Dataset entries
Lemma cpu_order_spec a b : is_number a -> is_number b ->
  match cpu_order a b with Gt => busier b a | _ => busier a b end.
Proof.
  intros Ha Hb. unfold cpu_order, busier. rewrite compare_rank by done. simpl.
  destruct (lex_spec (rank (proc_cpu_pct b)) (rank (proc_cpu_pct a))) as [L1 L2].
  destruct (lex _ _); [by apply L1|by apply L1|by apply L2].
Qed.

Lemma insert_proc_perm x l : insert_proc x l ≡ₚ x :: l.
Proof.
  induction l as [|y l IH]; [done|]. simpl. destruct (cpu_order x y); [done|done|]. rewrite IH. apply Permutation_swap.
Qed.

Lemma sort_procs_perm l : sort_procs l ≡ₚ l.
Proof. induction l as [|x l IH]; [done|]. simpl. by rewrite insert_proc_perm, IH. Qed.

Lemma insert_proc_sorted x l : is_number x -> Forall is_number l -> StronglySorted busier l ->
  StronglySorted busier (insert_proc x l).
Proof.
  intros Hx Hl Hs. induction l as [|y l IH]; simpl; [by repeat constructor|].
  apply Forall_cons in Hl as [Hy Hl]. pose proof (cpu_order_spec x y Hx Hy) as O. inversion Hs as [|? ? Hs' Hyl]; subst.
  destruct (cpu_order x y).
  1, 2: constructor; [done|]; constructor; [done|]; eapply Forall_impl; [exact Hyl|]; intros z; by apply busier_trans.
  constructor; [by apply IH|]. rewrite insert_proc_perm. by constructor.
Qed.

Lemma sort_procs_sorted l : Forall is_number l -> StronglySorted busier (sort_procs l).
Proof.
  induction 1 as [|x l Hx Hl IH]; [constructor|]. simpl. apply insert_proc_sorted; [done| |done].
  by rewrite sort_procs_perm.
Qed.

(** ** Lemmas: no process has a utilisation that is not a number *)

Lemma float_of_int_number t n : t = F32 \/ t = F64 -> 0 < n < 2 ^ 64 ->
  exists p e, float_of_int t n = S754_finite false p e.
Proof.
  intros Ht Hn. assert (nonneg_number (prec t) (emax t) (float_of_int t n) /\ 0 < scaled (prec t) (emax t) (float_of_int t n)) as [H1 H2].
  { unfold float_of_int. destruct Ht as [-> | ->]; simpl prec; simpl emax.
    - destruct (of_int_value 24 128 ltac:(done) ltac:(done) ltac:(done) n Hn) as [V _]. split; [done|].
      eapply Z.lt_le_trans; [|apply (of_int_mono 24 128 ltac:(done) ltac:(done) ltac:(done) 1 n); lia]. done.
    - destruct (of_int_value 53 1024 ltac:(done) ltac:(done) ltac:(done) n Hn) as [V _]. split; [done|].
      eapply Z.lt_le_trans; [|apply (of_int_mono 53 1024 ltac:(done) ltac:(done) ltac:(done) 1 n); lia]. done. }
  destruct (float_of_int t n) as [|[]| |[] p e]; try done. by exists p, e.
Qed.

(** A quotient by a positive number. *)
Lemma fdiv_number t x p e : is_nan x = false -> is_nan (fdiv t x (S754_finite false p e)) = false.
Proof.
  intros Hx. unfold fdiv, SFdiv. destruct x as [|[]| |s m f]; try done.
  destruct (SFdiv_core_binary _ _ _ _ _ _) as [[q e'] l] eqn:E. apply round_aux_number.
  unfold SFdiv_core_binary in E. rewrite (surjective_pairing (Z.div_eucl _ _)) in E. injection E as <- _ _.
  apply (Z.div_pos _ (Zpos p)); [|done]. destruct (_ - _ - _); [done|by apply Z.shiftl_nonneg|done].
Qed.

Lemma fmul_number t x p e : is_nan x = false -> is_nan (fmul t x (S754_finite false p e)) = false.
Proof. intros Hx. unfold fmul, SFmul. destruct x as [|[]| |s m f]; try done. by apply round_aux_number. Qed.

Lemma clamp_number x lo hi : is_nan x = false -> is_nan lo = false -> is_nan hi = false -> is_nan (clamp_float x lo hi) = false.
Proof. intros. unfold clamp_float. by destruct (SFltb x lo), (SFltb hi x). Qed.

Lemma cast_number t x : is_nan x = false -> is_nan (float_cast t x) = false.
Proof. intros Hx. destruct x; try done. by apply round_number. Qed.

Lemma ticks_range up : 0 <= uptime_ticks up < 2 ^ 64.
Proof.
  unfold uptime_ticks, float_to_u64. destruct (fmul _ _ _) as [|[]| |[] m e]; try (split; [done|vm_compute; done]).
  pose proof (proj2 (Z.shiftl_nonneg (Zpos m) e) ltac:(done)). lia.
Qed.

Lemma lifetime_number up ticks : 0 <= ticks < 2 ^ 64 -> uptime_ticks up <> 0 -> is_nan (lifetime_pct up ticks) = false.
Proof.
  intros Ht Hu. unfold lifetime_pct. pose proof (ticks_range up).
  destruct (float_of_int_number F64 (uptime_ticks up) ltac:(by right) ltac:(lia)) as (p & e & ->).
  apply cast_number, clamp_number; [|done|done]. apply (fmul_number F64 _ 7036874417766400 (-46)), fdiv_number.
  destruct (decide (ticks = 0)) as [->|]; [done|].
  by destruct (float_of_int_number F64 ticks ltac:(by right) ltac:(lia)) as (q & f & ->).
Qed.

Lemma add_u64_range oc a b c : 0 <= a -> 0 <= b -> add_u64 oc a b = Ok c -> 0 <= c < 2 ^ 64.
Proof.
  intros Ha Hb. unfold add_u64, op_add, checked_add, wrapping_add.
  destruct oc; [destruct (a + b <? 2 ^ 64) eqn:E; simpl; [|done]; apply Z.ltb_lt in E; intros [= <-]; lia|].
  simpl. intros [= <-]. apply wrap_range. done.
Qed.

(** Only numbers are sorted. *)
Lemma parsed_entry_number oc e p : parse_entry oc e = Ok (Some p) -> is_number p.
Proof.
  unfold parse_entry, parse_proc_pid_stat. destruct (en_name e ≫= parse_uint 32), (en_stat e) as [content|]; try done.
  set (up := en_uptime e).
  destruct (split_comm content ≫= _) as [[name [[[st ut] sy] rs]]|] eqn:EF; [|done].
  assert (0 <= ut < 2 ^ 64 /\ 0 <= sy < 2 ^ 64) as [Hu Hs].
  { destruct (split_comm content) as [[nm rest]|]; simpl in EF; [|done].
    destruct (stat_fields rest) as [f|] eqn:ES; simpl in EF; [|done]. injection EF as _ ->.
    unfold stat_fields in ES. destruct (words rest !! 0%nat); simpl in ES; [|done].
    destruct (words rest !! 11%nat) as [w1|]; simpl in ES; [|done].
    destruct (parse_uint 64 w1) as [n1|] eqn:E1; simpl in ES; [|done].
    destruct (words rest !! 12%nat) as [w2|]; simpl in ES; [|done].
    destruct (parse_uint 64 w2) as [n2|] eqn:E2; simpl in ES; [|done].
    destruct (words rest !! 21%nat ≫= _); simpl in ES; [|done]. injection ES as _ <- <- _.
    split; by eapply (parse_uint_range 64). }
  destruct (uptime_ticks up =? 0) eqn:EU; simpl; [destruct (mul_u64 oc rs 4096); simpl; [|done]; by intros [= <-]|].
  apply Z.eqb_neq in EU. destruct (add_u64 oc ut sy) as [t|] eqn:EA; simpl; [|done].
  destruct (mul_u64 oc rs 4096); simpl; [|done]. intros [= <-]. unfold is_number; simpl.
  apply lifetime_number; [|done]. apply (add_u64_range oc ut sy); (done || lia).
Qed.

Lemma parsed_entries_numbers oc es l : parse_entries oc es = Ok l -> Forall is_number l.
Proof.
  revert l. induction es as [|e es IH]; intros l; simpl; [by intros [= <-]|].
  destruct (parse_entry oc e) as [m|] eqn:E; simpl; [|done].
  destruct (parse_entries oc es) as [ms|]; simpl; [|done]. intros [= <-].
  destruct m as [p|]; [|by apply IH]. constructor; [by eapply parsed_entry_number|by apply IH].
Qed.

Lemma proc_stat_parsed cs others :
  Forall cpu_line_ok cs -> Forall (fun l => line_ok l /\ starts_with (str "cpu") l = false) others ->
  parse_proc_stat_sample (unlines ((cl_text <$> cs) ++ others)) = cl_sample <$> cs.
Proof.
  intros Hc Ho. unfold parse_proc_stat_sample. rewrite (lines_of _ cpu_line_ok); [|by apply cl_text_line|done|].
  2: { eapply Forall_impl; [exact Ho|]. by intros l []. }
  rewrite List.filter_app, fmap_app.
  assert (List.filter (starts_with (str "cpu")) others = []) as ->.
  { induction Ho as [|l ls [_ Hl] _ IH]; [done|]. cbn [List.filter]. by rewrite Hl. }
  rewrite app_nil_r. induction Hc as [|c cs Hok _ IH]; [done|]. rewrite fmap_cons. cbn [List.filter].
  rewrite (proj2 (cl_text_line c Hok)). csimpl. rewrite parse_cpu_line_text by done. f_equal. exact IH.
Qed.

Lemma meminfo_parsed ls : Forall mem_line_ok ls ->
  parse_proc_meminfo (unlines (ml_text <$> ls)) = mem_metrics (mem_acc ls).
Proof.
  intros H. unfold parse_proc_meminfo. rewrite <- (app_nil_r (ml_text <$> ls)), (lines_of _ mem_line_ok ls []), app_nil_r, mem_fold;
    [done|done|apply ml_text_line|done|constructor].
Qed.

Lemma diskstats_parsed ls : Forall disk_line_ok ls -> parse_proc_diskstats (unlines (dl_text <$> ls)) = disk_of <$> ls.
Proof.
  intros H. unfold parse_proc_diskstats.
  rewrite <- (app_nil_r (dl_text <$> ls)), (lines_of _ disk_line_ok ls []), app_nil_r; [|apply dl_text_line|done|constructor].
  apply omap_some. eapply Forall_impl; [exact H|apply disk_line_text].
Qed.

Definition not_loopback (l : NetLine) : bool := negb (bool_decide (nl_name l = str "lo")).

Lemma net_dev_parsed h1 h2 ls : line_ok h1 -> line_ok h2 -> Forall net_line_ok ls ->
  parse_proc_net_dev (unlines (h1 :: h2 :: (nl_text <$> ls))) = net_of <$> List.filter not_loopback ls.
Proof.
  intros H1 H2 H. unfold parse_proc_net_dev. rewrite lines_unlines.
  2: { rewrite !Forall_cons. split; [done|]. split; [done|]. apply Forall_fmap. eapply Forall_impl; [exact H|]. apply nl_text_line. }
  simpl drop. rewrite drop_0. induction H as [|l ls Hl _ IH]; [done|]. csimpl. rewrite net_line_text, IH by done.
  unfold not_loopback. by case_bool_decide.
Qed.

(** A line of a process: the fields after its name; with it, what [/proc/uptime] reads
    when the line is read, in hundredths of a second, if it can be read. *)
Record ProcLine := { pl_pid : Z; pl_name : text; pl_state : Z; pl_fields : list text; pl_utime : Z; pl_stime : Z; pl_rss : Z;
  pl_uptime : option (Z * text) }.
Definition pl_text (l : ProcLine) : text := stat_text (pl_pid l) (pl_name l) ([pl_state l] :: pl_fields l).

Definition proc_line_ok (l : ProcLine) : Prop :=
  0 <= pl_pid l < 2 ^ 32 /\ Forall (fun w => word_ok w /\ 41 ∉ w) ([pl_state l] :: pl_fields l) /\
  u64s [pl_utime l; pl_stime l; pl_rss l] /\
  pl_fields l !! 10%nat = Some (digits (pl_utime l)) /\ pl_fields l !! 11%nat = Some (digits (pl_stime l)) /\
  pl_fields l !! 20%nat = Some (digits (pl_rss l)).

* **WORK INSTRUCTIONS**
In the entries above, how many lines include the word "process"? Give only that number.

* **EXERCISE RESPONSE**
2